▸ **Information given**:
(** * OpenTheremin4 matrix display: frequency acquisition, pitch mapper and
      tuner renderer

    Shallow embedding of
    - [firmware/OT4-HT-display-firmware/src/freq.cpp]   (module [Freq]),
    - [firmware/OT4-HT-display-firmware/src/HT1635.cpp] (modules [HT] and
      [HAL]),
    - [firmware/OT4-HT-display-firmware/src/display_main.cpp] (module
      [Main]),
    with the AVR [float] (IEEE 754 binary32) modelled on the Standard
    Library's [SpecFloat] at precision 24 and maximal exponent 128. *)

From Stdlib Require Import ZArith Lia Bool List String Ascii.
From Stdlib Require Import DecimalString.
From Stdlib Require Import Floats.SpecFloat.
From stdpp Require Import base list.

Import ListNotations.
Local Open Scope Z_scope.

(** ** Fixed-width integers of the AVR target *)

Module Int.

Definition wrap_u (bits z : Z) : Z := z mod 2 ^ bits.

Definition wrap_s (bits z : Z) : Z :=
  (z + 2 ^ (bits - 1)) mod 2 ^ bits - 2 ^ (bits - 1).

Definition u8 := wrap_u 8.
Definition u16 := wrap_u 16.
Definition u32 := wrap_u 32.
Definition i8 := wrap_s 8.
Definition i16 := wrap_s 16.

(** Arduino's [constrain(x, lo, hi)] macro. *)
Definition constrain (x lo hi : Z) : Z :=
  if x <? lo then lo else if x >? hi then hi else x.

End Int.

(** ** binary32 floating point *)

Module F32.

Definition prec : Z := 24.
Definition emax : Z := 128.

Definition float32 : Type := spec_float.

Definition add : float32 -> float32 -> float32 := SFadd prec emax.
Definition sub : float32 -> float32 -> float32 := SFsub prec emax.
Definition mul : float32 -> float32 -> float32 := SFmul prec emax.
Definition div : float32 -> float32 -> float32 := SFdiv prec emax.
Definition neg : float32 -> float32 := SFopp.

(** C comparison operators; each is false as soon as one side is NaN. *)
Definition ltb (x y : float32) : bool := SFltb x y.
Definition leb (x y : float32) : bool := SFleb x y.
Definition gtb (x y : float32) : bool := SFltb y x.
Definition geb (x y : float32) : bool := SFleb y x.

Definition NaN : float32 := S754_nan.
Definition zero : float32 := S754_zero false.

Definition is_nan (x : float32) : bool :=
  match x with S754_nan => true | _ => false end.

(** [isfinite] of <math.h>. *)
Definition isfinite (x : float32) : bool :=
  match x with
  | S754_zero _ | S754_finite _ _ _ => true
  | S754_infinity _ | S754_nan => false
  end.

(** A finite float above zero. *)
Definition is_pos_finite (x : float32) : bool :=
  match x with S754_finite false _ _ => true | _ => false end.

(** A float that is neither NaN nor below zero. *)
Definition nonneg (x : float32) : bool :=
  match x with
  | S754_zero _ | S754_infinity false | S754_finite false _ _ => true
  | _ => false
  end.



(** Integer to float conversion (round to nearest even). *)
Definition of_Z (z : Z) : float32 := binary_normalize prec emax z 0 false.

(** The binary32 nearest to the decimal literal [n / d]; this is how the
    compiler reads a literal such as [49.99f]. *)
Definition lit (n : Z) (d : positive) : float32 :=
  match n with
  | Z0 => S754_zero false
  | Zpos p => SFdiv prec emax (S754_finite false p 0) (S754_finite false d 0)
  | Zneg p => SFdiv prec emax (S754_finite true p 0) (S754_finite false d 0)
  end.

(** Float to integer conversion: truncation toward zero.  C leaves the
    conversion of NaN and of the infinities undefined; the model returns 0
    there. *)
Definition trunc (x : float32) : Z :=
  match x with
  | S754_finite s m e => cond_Zopp s (Z.shiftl (Zpos m) e)
  | _ => 0
  end.

(** [floorf] of <math.h>. *)
Definition floorf (x : float32) : float32 :=
  match x with
  | S754_finite s m e =>
      if 0 <=? e then x
      else
        let q := Z.shiftl (Zpos m) e in
        let exact := Z.shiftl q (- e) =? Zpos m in
        if s then (if exact then of_Z (- q) else of_Z (- (q + 1)))
        else of_Z q
  | _ => x
  end.

(** [roundf] of <math.h>: to nearest integer, halves away from zero. *)
Definition roundf (x : float32) : float32 :=
  match x with
  | S754_finite s m e =>
      if 0 <=? e then x
      else
        let r := (Z.shiftl (Zpos m) (e + 1) + 1) / 2 in
        if r =? 0 then S754_zero s else of_Z (cond_Zopp s r)
  | _ => x
  end.

End F32.

Import F32.

(** ** Frequency acquisition engine (freq.cpp) *)

Module Freq.

(** Modelled from the spec: [F_CPU] comes from the build system and is not
    in the sources; the header of freq.cpp fixes the Timer1 tick at 2 MHz
    for the 16 MHz board. *)
Definition F_CPU : Z := 16000000.

Definition TIMER1_PRESCALER : Z := 8.
Definition TIMER1_CLK_HZ : Z := F_CPU / TIMER1_PRESCALER.

Definition FREQ_MIN_HZ : float32 := Eval vm_compute in lit 30 1.
Definition FREQ_MAX_HZ : float32 := Eval vm_compute in lit 10000 1.

Definition TICKS_MIN : Z :=
  Eval vm_compute in Int.u32 (trunc (div (of_Z TIMER1_CLK_HZ) FREQ_MAX_HZ)).
Definition TICKS_MAX : Z :=
  Eval vm_compute in Int.u32 (trunc (div (of_Z TIMER1_CLK_HZ) FREQ_MIN_HZ)).

Definition NO_SIGNAL_TIMEOUT_MS : Z := 120.

Definition EMA_NUM : Z := 1.
Definition EMA_DEN : Z := 4.

(** The module's static variables. *)
Record state : Type := mkState {
  s_ovf : Z;              (* volatile uint16_t *)
  s_icr32 : Z;            (* volatile uint32_t *)
  s_newCap : bool;        (* volatile bool *)
  s_prevIcr32 : Z;        (* uint32_t *)
  s_freq_ema : float32;
  s_freq_raw : float32;
  s_lastOkMs : Z          (* uint32_t *)
}.

(** [freq_init]; [now] is the value [millis()] returns. *)
Definition freq_init (now : Z) : state :=
  {| s_ovf := 0;
     s_icr32 := 0;
     s_newCap := false;
     s_prevIcr32 := 0;
     s_freq_ema := NaN;
     s_freq_raw := NaN;
     s_lastOkMs := Int.u32 now |}.

(** [ISR(TIMER1_CAPT_vect)]; [icr] is the latched ICR1 and [tov] the
    pending-overflow flag TOV1 of TIFR1. *)
Definition isr_capt (icr : Z) (tov : bool) (st : state) : state :=
  let ovf := s_ovf st in
  let ovf := if tov && (icr <? 32768) then Int.u16 (ovf + 1) else ovf in
  {| s_ovf := s_ovf st;
     s_icr32 := Z.lor (Int.u32 (Z.shiftl ovf 16)) icr;
     s_newCap := true;
     s_prevIcr32 := s_prevIcr32 st;
     s_freq_ema := s_freq_ema st;
     s_freq_raw := s_freq_raw st;
     s_lastOkMs := s_lastOkMs st |}.

(** [ISR(TIMER1_OVF_vect)]. *)
Definition isr_ovf (st : state) : state :=
  {| s_ovf := Int.u16 (s_ovf st + 1);
     s_icr32 := s_icr32 st;
     s_newCap := s_newCap st;
     s_prevIcr32 := s_prevIcr32 st;
     s_freq_ema := s_freq_ema st;
     s_freq_raw := s_freq_raw st;
     s_lastOkMs := s_lastOkMs st |}.

Definition set_newCap (b : bool) (st : state) : state :=
  {| s_ovf := s_ovf st; s_icr32 := s_icr32 st; s_newCap := b;
     s_prevIcr32 := s_prevIcr32 st; s_freq_ema := s_freq_ema st;
     s_freq_raw := s_freq_raw st; s_lastOkMs := s_lastOkMs st |}.

Definition set_prevIcr32 (v : Z) (st : state) : state :=
  {| s_ovf := s_ovf st; s_icr32 := s_icr32 st; s_newCap := s_newCap st;
     s_prevIcr32 := v; s_freq_ema := s_freq_ema st;
     s_freq_raw := s_freq_raw st; s_lastOkMs := s_lastOkMs st |}.
Lemma gzip_unle16_le16 k :
  (0 ≤ k ≤ 65535)%Z →
  gzip.unle16 (gzip.zByte k) (gzip.zByte (k / 256)) = k.
Proof.
  intros Hk. unfold gzip.unle16. rewrite !gzip_byteZ_zByte.
  rewrite (Z.mod_small (k / 256)).
  - pose proof (Z.div_mod k 256). lia.
  - split; [apply Z.div_pos; lia|]. apply Z.div_lt_upper_bound; lia.
Qed.

Lemma gzip_maxStored : gzip.maxStored = Z.to_nat 65535.
Proof. reflexivity. Qed.

Lemma gzip_inflateStored_block final chunk fuel rest acc :
  (len chunk ≤ 65535)%Z →
  gzip.inflateStored (S fuel) (gzip.storedBlock final chunk ++ rest) acc
  = if final then Some (acc ++ chunk, rest)
    else gzip.inflateStored fuel rest (acc ++ chunk).
Proof.
  intros Hlen. pose proof (len_nonneg chunk) as Hpos.
  unfold gzip.storedBlock, gzip.le16.
  cbn [app gzip.inflateStored].
  rewrite !gzip_unle16_le16 by lia.
  rewrite bool_decide_eq_true_2.
  2:{ split_and!; [lia| |destruct final; auto].
      unfold len. rewrite length_app. lia. }
  unfold len. rewrite Nat2Z.id, take_app_length, drop_app_length.
  by destruct final.
Qed.

Lemma gzip_inflate_deflate n :
  ∀ bs acc fuel rest,
    (length bs ≤ n)%nat → (n < fuel)%nat →
    gzip.inflateStored fuel (gzip.deflateStored n bs ++ rest) acc
    = Some (acc ++ bs, rest).
Proof.
  induction n as [|n IH]; intros bs acc [|fuel] rest Hn Hfuel; try lia.
  - destruct bs; [|cbn in Hn; lia].
    cbn [gzip.deflateStored]. by rewrite gzip_inflateStored_block.
  - destruct bs as [|b bs].
    { cbn [gzip.deflateStored]. by rewrite gzip_inflateStored_block. }
    cbn [gzip.deflateStored]. rewrite <- app_assoc.
    pose proof gzip_maxStored as Hmax.
    rewrite gzip_inflateStored_block
      by (unfold len; rewrite length_take; lia).
    rewrite IH.
    + by rewrite <- app_assoc, take_drop.
    + rewrite length_drop. cbn [length] in *. lia.
    + lia.
Qed.

Lemma gzip_deflateStored_length n :
  ∀ bs, (length bs ≤ n)%nat →
        (length bs ≤ length (gzip.deflateStored n bs))%nat.
Proof.
  induction n as [|n IH]; intros [|b bs] Hn; cbn [length] in *; try lia.
  cbn [gzip.deflateStored]. unfold gzip.storedBlock, gzip.le16.
  rewrite length_app. cbn [length app]. rewrite length_take.
  pose proof (IH (drop gzip.maxStored (b :: bs))) as Hrec.
  rewrite length_drop in Hrec. cbn [length] in *.
  pose proof gzip_maxStored. lia.
Qed.

(** Reading what the storing compressor wrote gives the payload back. *)
Lemma gzip_decompress_compress bs :
  gzip.decompress (gzip.compress bs) = Some bs.
Proof.
  unfold gzip.decompress, gzip.compress.
  change (take 10 (gzip.header ++ ?x)) with gzip.header.
  change (drop 10 (gzip.header ++ ?x)) with x.
  rewrite bool_decide_eq_true_2 by done.
  rewrite gzip_inflate_deflate; [|done|].
  - cbn [app]. by rewrite bool_decide_eq_true_2.
  - rewrite !length_app.
    pose proof (gzip_deflateStored_length (length bs) bs).
    change (length gzip.header) with 10%nat. lia.
Qed.

Lemma gzip_stored_roundtrip bs gbs :
  gzip.stored bs = GzipBytes gbs → gzip.decompress gbs = Some bs.
Proof. intros [= <-]. apply gzip_decompress_compress. Qed.

(** ** The walk and its failures *)

Section Failures.

Context (T : string → string) (gz : list byte → gzipResult).

Lemma appendFileEntry_error slice u f n s err :
  appendFileEntry T gz slice u f n = (s, Some err) → s = [].
Proof.
  destruct n as [bs| | |es|]; cbn [appendFileEntry]; try by intros [= <-].
  by destruct (gz bs); intros [= <-].
Qed.

Lemma appendDirEntries_error d :
  ∀ slice u f s err,
    appendDirEntries T gz slice u f d = (s, Some err) → s = [].
Proof.
  intros slice u f s err H. destruct (walkable gz d) eqn:Hw.
  - by rewrite appendDirEntries_walkable in H.
  - destruct (appendDirEntries_not_walkable T gz d slice u f Hw) as [e He].
    congruence.
Qed.

Lemma rangeDirEntries_app u f es1 :
  ∀ es2 slice s1,
    rangeDirEntries T gz u f es1 slice = (s1, None) →
    rangeDirEntries T gz u f (es1 ++ es2) slice
    = rangeDirEntries T gz u f es2 s1.
Proof.
  induction es1 as [|[name n] es1 IH]; intros es2 slice s1 H.
  - rewrite rangeDirEntries_nil in H. by simplify_eq.
  - cbn [app]. destruct (published name) eqn:Hp.
    + destruct (IsDir n) eqn:Hd.
      * rewrite rangeDirEntries_dir in * by done.
        destruct (appendDirEntries _ _ _ _ _ _) as [s [e|]]; [done|].
        by apply IH.
      * rewrite rangeDirEntries_file in * by done.
        destruct (appendFileEntry _ _ _ _ _ _) as [s [e|]]; [done|].
        by apply IH.
    + rewrite rangeDirEntries_hidden in * by done. by apply IH.
Qed.

Lemma forallb_elem_of {A} (f : A → bool) l x :
  forallb f l = true → x ∈ l → f x = true.
Proof.
  intros H Hin. apply list_elem_of_In in Hin.
  by apply (proj1 (forallb_forall f l) H).
Qed.

Lemma failsAt_not_walkable d segs n :
  failsAt gz d segs n → walkable gz d = false.
Proof.
  intros (Hat & Hpub & Hfault).
  induction Hat as [d|es name sub segs n Hin Hat IH].
  - destruct d as [| | |es|]; try done. by destruct (Hfault es).
  - apply Forall_cons in Hpub as [Hp Hpub].
    destruct (walkable gz (Directory es)) eqn:Hw; [|done].
    cbn [walkable] in Hw.
    pose proof (forallb_elem_of _ _ _ Hw Hin) as Hsub. cbn [fst snd] in Hsub.
    rewrite Hp in Hsub. cbn [negb orb] in Hsub.
    apply andb_prop in Hsub as [Hnf Hsub].
    destruct segs as [|s segs].
    + inversion Hat; subst. by rewrite Hfault in Hnf.
    + inversion Hat; subst. rewrite IH in Hsub; done.
Qed.

Lemma not_walkable_failsAt d :
  walkable gz d = false → ∃ segs n, failsAt gz d segs n.
Proof.
  induction d as [b| | |es IH|] using fsnode_tree_ind; intros Hw;
    try (eexists [], _; split_and!; [constructor|constructor|done]).
  induction es as [|[name n] es IHes]; [done|].
  apply Forall_cons in IH as [IHn IH]. cbn [snd] in IHn.
  rewrite walkable_cons in Hw.
  destruct (walkable gz (Directory es)) eqn:Hes.
  - rewrite andb_true_r in Hw. clear IHes.
    destruct (published name) eqn:Hp; [|done]. cbn [negb orb] in Hw.
    destruct (faultyEntry gz n) eqn:Hf.
    + exists [name], n. split_and!; [|by repeat constructor|done].
      econstructor; [apply list_elem_of_here|constructor].
    + cbn [negb andb] in Hw.
      destruct n as [bs| | |sub|]; try done.
      destruct (IHn Hw) as (segs & n' & Hat & Hpub & Hfault).
      destruct segs as [|s segs].
      { inversion Hat; subst. by destruct (Hfault sub). }
      exists (name :: s :: segs), n'.
      split_and!; [|by constructor|done].
      econstructor; [apply list_elem_of_here|done].
  - destruct (IHes IH eq_refl) as (segs & n' & Hat & Hpub & Hfault).
    destruct segs as [|s segs].
    { inversion Hat; subst. by destruct (Hfault es). }
    exists (s :: segs), n'. split_and!; [|done..].
    inversion Hat; subst.
    econstructor; [by apply list_elem_of_further|done].
Qed.

End Failures.

(** ** Cleaning a rooted path *)

Lemma bufOf_nil : bufOf [] = ["/"%char].
Proof. reflexivity. Qed.

Lemma urlOf_snoc segs s :
  urlOf (segs ++ [s])
  = match segs with [] => "/" +:+ s | _ => urlOf segs +:+ "/" +:+ s end.
Proof.
  destruct segs as [|x segs]; [done|]. unfold urlOf.
  by rewrite string_concat_snoc.
Qed.
Lemma typeImportNames_nil (definition : ComponentDefinition.t) :
  typeImportNames definition = []
  <-> existsb isTypeImport (declaredImports definition) = false.
Proof.
  unfold typeImportNames.
  induction (declaredImports definition) as [|imp rest IH]; [done|].
  cbn. destruct (isTypeImport imp); cbn; [split; discriminate | exact IH].
Qed.

(** C4, as the code has it: the name list of the primary import line
    starts with the name of the component function,
    [definition.component.name] as [join] prints it (nothing for a
    component without a name), followed by the names of the value imports
    in the order of [additionalImports]. *)
Theorem primary_import_names (definition : ComponentDefinition.t) :
  head (generateImports definition)
  = Some ("import { "
            +:+ join ", "
                  (joinText (fn_name (ComponentDefinition.component definition))
                     :: valueImportNames definition)
            +:+ " } from '" +:+ ComponentDefinition.importPath definition +:+ "'").
Proof. by rewrite generateImports_eq. Qed.

(** C5: the primary import line is at index 0 of [imports], and when some
    entry of [additionalImports] has [isType] true the type-only import
    line is at index 1, after it. *)
Theorem primary_import_first (config : AnimationConfig.t)
    (definition : ComponentDefinition.t) :
  let imports := GeneratedCode.imports (generateCode config definition) in
  imports !! 0%nat
    = Some (importLine
              (joinText (fn_name (ComponentDefinition.component definition))
                 :: valueImportNames definition)
              (ComponentDefinition.importPath definition))
  /\ (existsb isTypeImport (declaredImports definition) = true ->
      imports !! 1%nat
        = Some (importTypeLine (typeImportNames definition)
                  (ComponentDefinition.importPath definition))
      /\ length imports = 2%nat).
Proof.
  cbn. rewrite generateImports_eq. split; [done|].
  intros Hty.
  destruct (typeImportNames definition) as [|n ns] eqn:E; [|done].
  apply typeImportNames_nil in E. congruence.
Qed.
Lemma count_matches_spec (d : gmap string pyval) (fps : list string) :
  forall n m, count_matches d fps n = Ok m ->
  Forall (fun fp => is_ok (footprint_lookup d fp) = true) fps
  /\ n <= m <= n + Z.of_nat (length fps)
  /\ (m = n + Z.of_nat (length fps) -> Forall (resolves d) fps)
  /\ (m <> n + Z.of_nat (length fps) -> Exists (fun fp => ~ resolves d fp) fps).
Proof.
  induction fps as [|fp fps IH]; intros n m H; simpl in H.
  - inversion H; subst. simpl. repeat split; try lia; auto.
  - unfold mbind, result_bind, bind in H.
    destruct (footprint_lookup d fp) as [[v|]|] eqn:E; [| |discriminate].
    + destruct (IH _ _ H) as (Hok & Hb & Hall & Hex).
      cbn [length]. repeat split; try lia.
      * constructor; [by rewrite E | done].
      * intros Hm. constructor; [apply resolves_walk; by exists v | apply Hall; lia].
      * intros Hm. right. apply Hex. lia.
    + destruct (IH _ _ H) as (Hok & Hb & Hall & Hex).
      cbn [length]. repeat split; try lia.
      * constructor; [by rewrite E | done].
      * intros _. left. by apply lookup_none_absent.
Qed.

Lemma count_matches_full (d : gmap string pyval) (fps : list string) (n : Z) :
  Forall (resolves d) fps -> count_matches d fps n = Ok (n + Z.of_nat (length fps)).
Proof.
  intros H. revert n. induction H as [|fp fps Hfp _ IH]; intros n; simpl.
  - f_equal. lia.
  - apply resolves_walk in Hfp as [v Hv].
    rewrite Hv. cbn [mbind result_bind bind]. rewrite IH. f_equal. lia.
Qed.

Lemma count_matches_returns (d : gmap string pyval) (fps : list string) (n : Z) :
  Forall (fun fp => is_ok (footprint_lookup d fp) = true) fps ->
  exists m, count_matches d fps n = Ok m.
Proof.
  intros H. revert n. induction H as [|fp fps Hfp _ IH]; intros n; simpl; [eauto|].
  destruct (footprint_lookup d fp); [|discriminate]. apply IH.
Qed.

Lemma absent_not_full (d : gmap string pyval) (fps : list string) :
  Exists (fun fp => ~ resolves d fp) fps -> ~ Forall (resolves d) fps.
Proof.
  intros Hex Hall. apply Exists_exists in Hex as (fp & Hin & Hno).
  rewrite Forall_forall in Hall. by apply Hno, Hall.
Qed.
Lemma labelled_in_entryErrors seen d i label text :
  notAnObject d = false -> drinkLabel d = Returned label ->
  (In (msg_labelled i label text) (entryErrors seen d i)
   <-> In text (fieldErrors d)).
Proof.
  intros Ho Hl. unfold entryErrors. rewrite Ho, in_app_iff.
  rewrite (labelOf_Returned _ _ Hl). split.
  - intros [H|H].
    + unfold idErrors in H.
      destruct (notNonEmptyString (get d "id")).
      * destruct H as [E|[]]. same_entry E. discriminate E.
      * destruct (get d "id") as [[ | | |id| | ]|]; try destruct H.
        apply in_app_or in H as [H|H].
        -- destruct (includes seen id); [|destruct H].
           destruct H as [E|[]]. same_entry E. discriminate E.
        -- destruct (testSnakeCase id); [destruct H|].
           destruct H as [E|[]]. same_entry E. discriminate E.
    + apply in_map_iff in H as (t & E & Hin).
      apply msg_labelled_inj in E. subst t. exact Hin.
  - intros H. right. apply in_map, H.
Qed.

Lemma labelled_in_entryWarnings d i label text :
  notAnObject d = false -> drinkLabel d = Returned label ->
  (In (msg_labelled i label text) (entryWarnings d i)
   <-> In text (fieldWarnings d)).
Proof.
  intros Ho Hl. unfold entryWarnings. rewrite Ho.
  rewrite (labelOf_Returned _ _ Hl). split.
  - intros H. apply in_map_iff in H as (t & E & Hin).
    apply msg_labelled_inj in E. subst t. exact Hin.
  - apply in_map.
Qed.

(** A labelled error is in the result exactly when its text is one of the
    texts of the entry; likewise for a labelled warning. *)
Lemma labelled_error_iff w drinks index d r label text :
  catalogFile w = Some (Parsed (JArr drinks)) ->
  nth_error drinks index = Some d ->
  notAnObject d = false ->
  validateCatalog w = Returned r ->
  drinkLabel d = Returned label ->
  (In (msg_labelled index label text) (errors r) <-> In text (fieldErrors d)).
Proof.
  intros Hc Hn Ho Hrun Hl.
  rewrite (entry_errors_exact w drinks index d r _ Hc Hn Hrun
             (fromIndex_labelled _ _ _)).
  apply labelled_in_entryErrors; assumption.
Qed.

Lemma labelled_warning_iff w drinks index d r label text :
  catalogFile w = Some (Parsed (JArr drinks)) ->
  nth_error drinks index = Some d ->
  notAnObject d = false ->
  validateCatalog w = Returned r ->
  drinkLabel d = Returned label ->
  (In (msg_labelled index label text) (warnings r)
   <-> In text (fieldWarnings d)).
Proof.
  intros Hc Hn Ho Hrun Hl.
  rewrite (entry_warnings_exact w drinks index d r _ Hc Hn Hrun
             (fromIndex_labelled _ _ _)).
  apply labelled_in_entryWarnings; assumption.
Qed.

(** Read a message spelled out in a statement as the labelled message of
    [text]. *)
Ltac as_labelled index label text :=
  match goal with
  | |- context [?m] =>
      match m with
      | String.append "Drink at index " _ =>
          change m with (msg_labelled index label text)
      end
  end.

▸ **Aim of the exercise**:
Above are the records; print exactly the lines from the line with "Definition isr_capt (icr" to the line with "Definition set_newCap (b", including both, and nothing else.

▸ **Result of the task**:
Definition isr_capt (icr : Z) (tov : bool) (st : state) : state :=
  let ovf := s_ovf st in
  let ovf := if tov && (icr <? 32768) then Int.u16 (ovf + 1) else ovf in
  {| s_ovf := s_ovf st;
     s_icr32 := Z.lor (Int.u32 (Z.shiftl ovf 16)) icr;
     s_newCap := true;
     s_prevIcr32 := s_prevIcr32 st;
     s_freq_ema := s_freq_ema st;
     s_freq_raw := s_freq_raw st;
     s_lastOkMs := s_lastOkMs st |}.

(** [ISR(TIMER1_OVF_vect)]. *)
Definition isr_ovf (st : state) : state :=
  {| s_ovf := Int.u16 (s_ovf st + 1);
     s_icr32 := s_icr32 st;
     s_newCap := s_newCap st;
     s_prevIcr32 := s_prevIcr32 st;
     s_freq_ema := s_freq_ema st;
     s_freq_raw := s_freq_raw st;
     s_lastOkMs := s_lastOkMs st |}.

Definition set_newCap (b : bool) (st : state) : state :=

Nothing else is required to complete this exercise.